> [Work instruction] Go through the listing beneath and show each line containing the string "shared".

____

(* ===== verification/Ws.v ===== *)
(** [ws.rs]: one WebSocket connection, from the accept to the teardown.

    A [Session] is the relay's shared state, the connection's own variables and
    the log of the frames accepted by outbound channels, each with its channel.
    A handler is a definition per [ClientFrame]; what it draws from the operating
    system (a fresh envelope id, a seeded generator) is an argument. *)
From Stdlib Require Import ZArith Lia Ascii String.
From stdpp Require Import base gmap strings list.
From S2P Require Import Prelude Redb RustStd Config Util Protocol Mailbox Signal State.
From S2P Require QueueStore.
From S2P Require FileStore.

(** ** Frames as text *)

(** What a frame read from a text of [n] bytes satisfies: its numbers have their
    type's width, its strings are no longer than the text. *)
Definition frame_fits `{!UuidLib} (n : Z) (f : ClientFrame) : Prop :=
  match f with
  | UploadBundle _ _ ciphertext expires_at_ms _ => slen ciphertext ≤ n ∧ is_u64 expires_at_ms
  | SendEnvelope _ _ _ _ ciphertext => slen ciphertext ≤ n
  | UploadFileChunk _ _ chunk_index total_chunks total_bytes ciphertext _ =>
      0 ≤ chunk_index ≤ u32_max ∧ 0 ≤ total_chunks ≤ u32_max ∧ is_u64 total_bytes ∧ slen ciphertext ≤ n
  | FetchFileChunk _ _ chunk_index => 0 ≤ chunk_index ≤ u32_max
  | _ => True
  end.
(* ===== verification/WsProps.v ===== *)
(** What a connection guarantees, whatever frames it is sent: the relay stays
    well formed, nobody's mailbox, transfer or live invite changes without the
    right to, and envelopes reach only those who may have them. *)
From Stdlib Require Import ZArith Lia Ascii String.
From stdpp Require Import base gmap strings list.
From S2P Require Import Prelude Redb RustStd Config Util Protocol Mailbox Signal State StateFacts StateOps StateProps.
From S2P Require Import Ws WsFacts WsRuns WsFrames WsDemo.
From S2P Require QueueStore.
From S2P Require QueueFacts.
From S2P Require QueueRuns.
From S2P Require QueueSpec.
From S2P Require QueueProps.
From S2P Require FileStore.
From S2P Require FileFacts.
From S2P Require FileWrites.
From S2P Require FileRemovals.
From S2P Require FileProps.

Section Props.
Context {RD : Redb} {UL : UuidLib} {LS : LibSignal} {HS : Hashing} {B6 : Base64} {JS : Json}.
Context {SV : Serde QueueStore.StoredValue} {SM : Serde FileStore.FileMeta}.
Context {SA : Serde MailboxAuth} {SB : Serde HostedBundle}.
Implicit Types (s : Session) (rid m id : string) (f : ClientFrame).
Context {E : Type}.

(** ** Any frame *)

(** Handling any frame from any well-formed state keeps the shared state's invariant, the
    coherence of its caches with the durable tables, and the mailbox and bundle caps, whatever
    calls of the environment fail. *)
Theorem frame_keeps_relay T d f s i :
  SessionInv s → frame_pre T d f s i →
  wp (E := E) (on_frame d f) (λ r s' _, (∃ flow, r = inr flow) ∧ SessionInv s'
    ∧ (Coherent (app s) → Coherent (app s')) ∧ (admitted (app s) → admitted (app s'))) s i.
Proof.
  intros HI Hpre. eapply wp_conseq; [by apply (frame_served T d f)|]. cbn beta. intros r s' i' Hs.
  split; [apply Hs|]. split; [by eapply served_inv|]. destruct Hs as [_ [_ Hk _ _ _]]. split.
  - intros HC. apply coherent_but_empty. apply (k_coherent _ _ _ _ _ _ Hk ∅); [done|by apply coherent_but_empty].
  - apply (k_admitted _ _ _ _ _ _ Hk), HI.
Qed.

(** C22. Whatever frame a connection handles, the auth record, route, rate entry and queue of
    every mailbox it is not entitled to stay exactly as they were (entitled: the owner's auth
    token or a proof of work for a free id at Hello, the registration afterwards, an accepted
    delivery token for a send); so does every transfer it does not name and every invite bundle
    that has not expired; and the connection is registered only for a mailbox it was entitled
    to. *)
Theorem frame_touches_only_its_own T d f s i :
  SessionInv s → frame_pre T d f s i →
  wp (E := E) (on_frame d f) (λ _ s' _,
    (∀ m, ¬ touches f s i m → same_mailbox m (app s) (app s'))
    ∧ (∀ id, ¬ names f id → same_transfer id (app s) (app s'))
    ∧ (∀ id b, bundles (app s) !! id = Some b → T < bundle_expires_at_ms b → bundles (app s') !! id = Some b)
    ∧ (recipient_id (conn s') = recipient_id (conn s)
       ∨ ∃ rid, recipient_id (conn s') = Some rid ∧ touches f s i rid)) s i.
Proof.
  intros HI Hpre. eapply wp_conseq; [by apply (frame_served T d f)|]. cbn beta.
  intros r s' i' [_ [_ [_ _ _ Hm Ht Hb _] _ Hr _]]. split_and!; [done..|].
  destruct Hr as [?|(rid & ? & ? & _)]; [by left|right; by exists rid].
Qed.

(** C34. A frame makes channels accept only what they may have: an envelope goes, at a Hello, to
    the connection itself, or to the live route of its mailbox, and only when the frame is
    entitled to that mailbox; every other frame goes to the connection that sent the request. *)
Theorem frames_reach_their_addressee T d f s i :
  SessionInv s → frame_pre T d f s i →
  wp (E := E) (on_frame d f) (λ _ s' _, ∃ l, sent s' = sent s ++ l ∧ ∀ chan fr, (chan, fr) ∈ l →
    match fr with
    | Envelope env => touches f s i (env_to env)
                      ∧ (is_hello f = true ∧ chan = tx (conn s) ∨ online (app s) !! env_to env = Some chan)
    | _ => chan = tx (conn s)
    end) s i.
Proof.
  intros HI Hpre. eapply wp_conseq; [by apply (frame_served T d f)|]. cbn beta.
  intros r s' i' [_ [_ _ _ _ (l & Hl & HR)]]. exists l. split; [done|].
  intros chan fr Hin. rewrite Forall_forall in HR. apply (HR _ Hin).
Qed.

(** ** Sending *)

(** The code a send is refused with before anything is delivered. *)
Definition send_refusal s (to delivery_token envelope_type : string) (now : Z) : option string :=
  if negb (valid_recipient_id to) || negb (valid_token delivery_token) then Some "bad_send"%string
  else if 32 <? slen envelope_type then Some "bad_envelope"%string
  else
    match mailbox_auth (app s) !! to with
    | Some a =>
        if negb (accepts_delivery_hash a (token_hash delivery_token)) then Some "delivery_denied"%string
        else if negb (rate_step now (send_rate (app s) !! to)).2 then Some "rate_limited"%string
        else None
    | None => Some "delivery_denied"%string
    end.

(** The answer [fr], unless the connection's own channel refuses it. *)
Definition answered s i (log : list (ClientTx * ServerFrame)) (fr : ServerFrame) : Prop :=
  log = [(tx (conn s), fr)] ∨ log = [] ∧ ¬ channels_open i.

(** What became of an envelope that was not refused. *)
Definition delivered s i (to : string) (env : StoredEnvelope) (live : bool) (log : list (ClientTx * ServerFrame)) : Prop :=
  if live then ∃ chan, online (app s) !! to = Some chan ∧ log = [(chan, Envelope env)]
  else log = [] ∧ (online (app s) !! to = None ∨ ¬ channels_open i).

Definition queued s s' (to : string) (env : StoredEnvelope) : Prop :=
  ∃ now, QueueSpec.abs (queues (app s')) to
         = QueueSpec.keep_newest (slen (ciphertext env)) (QueueSpec.abs (queues (app s)) to) ++ [QueueSpec.message_of env now].

(** The durable copy and the answer. *)
Definition stored_and_answered s i s' (cr : option string) (to : string) (env : StoredEnvelope) (live : bool)
    (fr : ServerFrame) : Prop :=
  if QueueStore.would_exceed_global (queues (app s)) (slen (ciphertext env)) then
    queues (app s') = queues (app s)
    ∧ fr = if live then SendOk (env_id env) false cr
           else send_err cr "relay_full" "relay queue storage limit reached"
  else
    queued s s' to env ∧ fr = SendOk (env_id env) (negb live) cr
    ∨ ¬ quiet i ∧ QueueSpec.abs (queues (app s')) to = QueueSpec.abs (queues (app s)) to
      ∧ fr = if live then SendOk (env_id env) false cr
             else send_err cr "relay_error" "could not persist message for offline delivery".

Lemma wp_answer s i (fr : ServerFrame) s1 i1 (Q : E + Flow → Session → io → Prop) :
  io_later i i1 → conn s1 = conn s →
  (∀ s' i' l, io_later i i' → app s' = app s1 → conn s' = conn s1 → sent s' = sent s1 ++ l → answered s i l fr → Q (inr Continue) s' i') →
  wp (reply fr) Q s1 i1.
Proof.
  intros Hi Hc H. apply wp_reply. intros l i' Hi' Hl. eapply H; [by etrans|done|done|done|].
  destruct Hl as [->|[-> Ho]]; [left; by rewrite Hc|right]. split; [done|].
  intros Hopen. apply Ho. by eapply channels_open_later.
Qed.

Lemma wp_queue_envelope T d cr to tok ty ct s i (live : bool) s3 i3 (Q : E + Flow → Session → io → Prop) :
  let f := SendEnvelope cr to tok ty ct in
  let env := {| env_id := draw_uuid d; env_to := to; envelope_type := ty; ciphertext := ct |} in
  SessionInv s → frame_pre T d f s i → valid_recipient_id to = true →
  io_later i i3 → conn s3 = conn s → AppInv (app s3) → queues (app s3) = queues (app s) →
  (∀ fr l s' i', stored_and_answered s i s' cr to env live fr → sent s' = sent s3 ++ l → answered s i l fr →
     Q (inr Continue) s' i') →
  wp (queue_envelope cr to env live) Q s3 i3.
Proof.
  intros f env HI Hpre Hto Hi3 Hc HA Hq H. unfold queue_envelope. do 2 wp_step. rewrite Hq.
  unfold stored_and_answered in H. destruct (QueueStore.would_exceed_global _ _) eqn:Hcap; cbn beta iota.
  { assert (∀ fr, fr = (if live then SendOk (env_id env) false cr
                        else send_err cr "relay_full" "relay queue storage limit reached") → wp (reply fr) Q s3 i3) as Hr.
    { intros fr Hfr. apply (wp_answer s i); [done..|]. intros s' i' l Hi' Ha _ Hl Hans.
      eapply H; [split; [by rewrite Ha|exact Hfr]|done..]. }
    destruct live; by apply Hr. }
  assert (∀ s4 i4 (b : bool), io_later i i4 → conn s4 = conn s → sent s4 = sent s3 →
    (if b then queued s s4 to env else ¬ quiet i ∧ QueueSpec.abs (queues (app s4)) to = QueueSpec.abs (queues (app s)) to) →
    wp (_ ← on_app (mark_auth_dirty to);
        if b || live then reply (SendOk (env_id env) (negb live) cr)
        else reply (send_err cr "relay_error" "could not persist message for offline delivery")) Q s4 i4) as Hmark.
  { intros s4 i4 b Hi4 Hc4 Hs4 Hb. wp_step. apply wp_on_app. unfold mark_auth_dirty. wp_step.
    destruct (b || live) eqn:Hbl; (apply (wp_answer s i); [done|done|]); intros s' i' l Hi' Ha _ Hl Hans;
      (eapply H; [|rewrite Hl; simpl; by rewrite Hs4|exact Hans]); unfold queued in *; rewrite !Ha; simpl.
    - destruct b; [left; by split|right]. destruct Hb. split_and!; [done..|]. by destruct live.
    - apply orb_false_iff in Hbl as [-> ->]. right. destruct Hb. by split_and!. }
  wp_step. apply wp_spawn.
  - intros i4 Hi4. unfold on_queues. apply wp_on_app. wp_step.
    eapply wp_conseq; [apply QueueSpec.enqueue_effect; [apply HA|]|].
    { rewrite Hq. by eapply (send_enqueue_pre T d cr to tok ty ct s i). }
    cbn beta. intros r q i5 (Hi5 & Hqi & _ & Hr). rewrite Hq in Hr. cbn beta iota zeta.
    assert (io_later i i5) as Hi by (do 2 (etrans; [done|]); done).
    destruct r as [e|n]; cbn beta iota; apply Hmark; try done; [|by eexists].
    destruct Hr as [Hnq Heq]. split; [|exact Heq]. intros Hqu. apply Hnq. eapply quiet_later; [|exact Hqu]. etrans; [exact Hi3|exact Hi4].
  - intros i4 Hi4 Hnq. cbn beta iota zeta. apply (Hmark _ _ false); [by etrans|done..|].
    split; [|by rewrite Hq]. intros Hqu. apply Hnq. by eapply quiet_later.
Qed.

(** What a send leaves: the frame its destination's live route accepted, the
    answer, and the queue. *)
Definition send_outcome s i s' (cr : option string) (to : string) (env : StoredEnvelope) (refusal : option string) : Prop :=
  ∃ live_log own_log fr, sent s' = sent s ++ live_log ++ own_log ∧ answered s i own_log fr ∧
    match refusal with
    | Some code => live_log = [] ∧ queues (app s') = queues (app s) ∧ ∃ message, fr = send_err cr code message
    | None => ∃ live, delivered s i to env live live_log ∧ stored_and_answered s i s' cr to env live fr
    end.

____

> [Result]
    A [Session] is the relay's shared state, the connection's own variables and
(** Handling any frame from any well-formed state keeps the shared state's invariant, the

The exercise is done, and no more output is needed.